About this task: Could you set down exactly the lines of the data below, starting at the one that holds "by rewrite (r2_agree" and ending at the one that holds "intros Hn Hi.", both included, and only those?

Excerpted records:
(** X10.  Runs compose, as long as the sizes and offsets of the combined
    run fit an [int] ([run_fits_int], which bounds
    [n_frames * total_grid_points] and [n_frames * n_atoms * 3] for the
    frames of both runs together): the run over the frames [fs1 ++ fs2]
    returns the grids of the run over [fs1] followed by those of the run
    over [fs2], and leaves the process when one of the two runs does; the
    offsets of lines 215 and 217 are then the same in 32-bit arithmetic as
    in [Z], in the combined run and in the two separate runs. *)
Theorem sasa_batches_compose n_atoms atom_radii n_sphere_points
    atom_selection_mask counts grid_spacing (fs1 fs2 : list (list float))
    out out1 out2 junk_int junk_float :
  run_fits_int (Z.of_nat (length (fs1 ++ fs2))) n_atoms n_sphere_points
               counts ->
  Forall (fun f => length f = 3 * Z.to_nat n_atoms) fs1 ->
  Forall (fun f => length f = 3 * Z.to_nat n_atoms) fs2 ->
  length out1 = length fs1 * Z.to_nat (total_grid_points counts) ->
  length out2 = length fs2 * Z.to_nat (total_grid_points counts) ->
  length out = length (fs1 ++ fs2) * Z.to_nat (total_grid_points counts) ->
  sasa (Z.of_nat (length (fs1 ++ fs2))) n_atoms (concat (fs1 ++ fs2))
       atom_radii n_sphere_points atom_selection_mask out counts grid_spacing
       junk_int junk_float
  = (g1 ← sasa (Z.of_nat (length fs1)) n_atoms (concat fs1) atom_radii
               n_sphere_points atom_selection_mask out1 counts grid_spacing
               junk_int junk_float;
     g2 ← sasa (Z.of_nat (length fs2)) n_atoms (concat fs2) atom_radii
               n_sphere_points atom_selection_mask out2 counts grid_spacing
               junk_int junk_float;
     Done (g1 ++ g2))
  /\ run_fits_int (Z.of_nat (length fs1)) n_atoms n_sphere_points counts
  /\ run_fits_int (Z.of_nat (length fs2)) n_atoms n_sphere_points counts
  /\ forall k, k < length (fs1 ++ fs2) ->
       int_xyz_offset k n_atoms = (Z.of_nat k * n_atoms * 3)%Z /\
       int_out_offset k counts = (Z.of_nat k * total_grid_points counts)%Z.
Proof.
  intros Hfits Hfs1 Hfs2 Hout1 Hout2 Hout.
  assert (forall m, m <= length (fs1 ++ fs2) ->
            run_fits_int (Z.of_nat m) n_atoms n_sphere_points counts) as Hsub.
  { intros m Hm. destruct Hfits as (Hframe & Hgrid & Hxyz & Hxyz3).
    split; [done|]. split; [|split].
    - apply (fits_int_scaled _ _ _ Hgrid). lia.
    - apply (fits_int_scaled _ _ _ Hxyz). lia.
    - rewrite <- Z.mul_assoc. rewrite <- Z.mul_assoc in Hxyz3.
      apply (fits_int_scaled _ _ _ Hxyz3). lia. }
  split; [|split; [|split]].
  - rewrite !sasa_frames by (done || by apply Forall_app).
    rewrite fmap_app, concat_app.
    repeat case_decide; try done; rewrite Exists_app in *; taut.
  - apply Hsub. rewrite length_app. lia.
  - apply Hsub. rewrite length_app. lia.
  - destruct Hfits as ((Hgrid & _) & Hout_fits & Hxyz & Hxyz3).
    intros k Hk. split.
    + apply (int_xyz_offset_fits (Z.of_nat (length (fs1 ++ fs2))));
        [done..|lia].
    + apply (int_out_offset_fits (Z.of_nat (length (fs1 ++ fs2))));
        [done..|lia].
Qed.

(** ** What [asa_frame] reads *)

Section Reads.

Variables (n n_points : nat).
Variables (frame frame' radii radii' points points' : list float).
Variables (mask mask' : list Z).
Hypothesis Hframe : agree n frame frame'.
Hypothesis Hradii : forall i, i < n -> radii !!! i = radii' !!! i.
Hypothesis Hpoints :
  forall k, k < 3 * n_points -> points !!! k = points' !!! k.
Hypothesis Hmask :
  forall i, i < n -> mask !!! i = 0%Z <-> mask' !!! i = 0%Z.

Lemma within_cutoff_reads i j :
  i < n -> j < n ->
  within_cutoff frame radii i j = within_cutoff frame' radii' i j.
Proof using Hframe Hradii.
  intros Hi Hj. unfold within_cutoff.
  by rewrite (r2_agree n frame frame' Hframe), !Hradii.
Qed.

Lemma neighbors_reads n_atoms i :
  Z.to_nat n_atoms = n -> i < n ->
  neighbors frame radii n_atoms i = neighbors frame' radii' n_atoms i.
Proof using Hframe Hradii.
  intros Hn Hi. unfold neighbors. apply filter_ext_in.
  intros j Hj%elem_of_seq. by rewrite within_cutoff_reads by lia.
Qed.

Lemma exposed_reads nbrs p :
  (forall nb, nb ∈ nbrs -> nb < n) ->
  exposed frame radii nbrs p = exposed frame' radii' nbrs p.
Proof using Hframe Hradii.
  intros Hnb. unfold exposed. apply forallb_ext_in. intros nb Hin.
  unfold occludes.
  by rewrite (load3_agree n frame frame' Hframe), Hradii by by apply Hnb.
Qed.

Lemma point_contribution_reads n_atoms counts grid_spacing constant i j :
  Z.to_nat n_atoms = n -> i < n -> j < n_points ->
  point_contribution frame radii points n_atoms counts grid_spacing constant
                     i j
  = point_contribution frame' radii' points' n_atoms counts grid_spacing
                       constant i j.
Proof using Hframe Hradii Hpoints.
  intros Hn Hi Hj. unfold point_contribution.
  rewrite <- neighbors_reads, <- exposed_reads, <- Hradii by
    (done || (intros nb [_ Hnb%elem_of_seq]%list_elem_of_filter; lia)).
  unfold centered. rewrite !Hframe, !Hpoints by lia. done.
Qed.

Lemma frame_grid_reads n_atoms n_sphere_points counts grid_spacing :
  Z.to_nat n_atoms = n -> Z.to_nat n_sphere_points = n_points ->
  frame_grid frame radii points n_atoms n_sphere_points mask counts
             grid_spacing
  = frame_grid frame' radii' points' n_atoms n_sphere_points mask' counts
               grid_spacing.
Proof using Hframe Hradii Hpoints Hmask.
  intros Hn Hp. unfold frame_grid, frame_contributions. f_equal.
  rewrite (filter_ext_in (selected mask) (selected mask'))
    by (intros i Hi%elem_of_seq; unfold selected; rewrite Hmask by lia; done).
  apply bind_ext_in. intros i [_ Hi%elem_of_seq]%list_elem_of_filter.
  unfold atom_contributions. apply bind_ext_in. intros j Hj%elem_of_seq.
  apply point_contribution_reads; lia.
Qed.

Lemma frame_aborts_reads n_atoms :
  Z.to_nat n_atoms = n ->
  frame_aborts frame n_atoms mask <-> frame_aborts frame' n_atoms mask'.
Proof using Hframe Hmask.
  intros Hn. rewrite (frame_aborts_agree n frame frame' Hframe) by done.
  unfold frame_aborts. apply Exists_ext_in. intros i Hi%elem_of_seq.
  unfold selected. rewrite Hmask by lia. done.
Qed.

End Reads.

Solution below:
  by rewrite (r2_agree n frame frame' Hframe), !Hradii.
Qed.

Lemma neighbors_reads n_atoms i :
  Z.to_nat n_atoms = n -> i < n ->
  neighbors frame radii n_atoms i = neighbors frame' radii' n_atoms i.
Proof using Hframe Hradii.
  intros Hn Hi. unfold neighbors. apply filter_ext_in.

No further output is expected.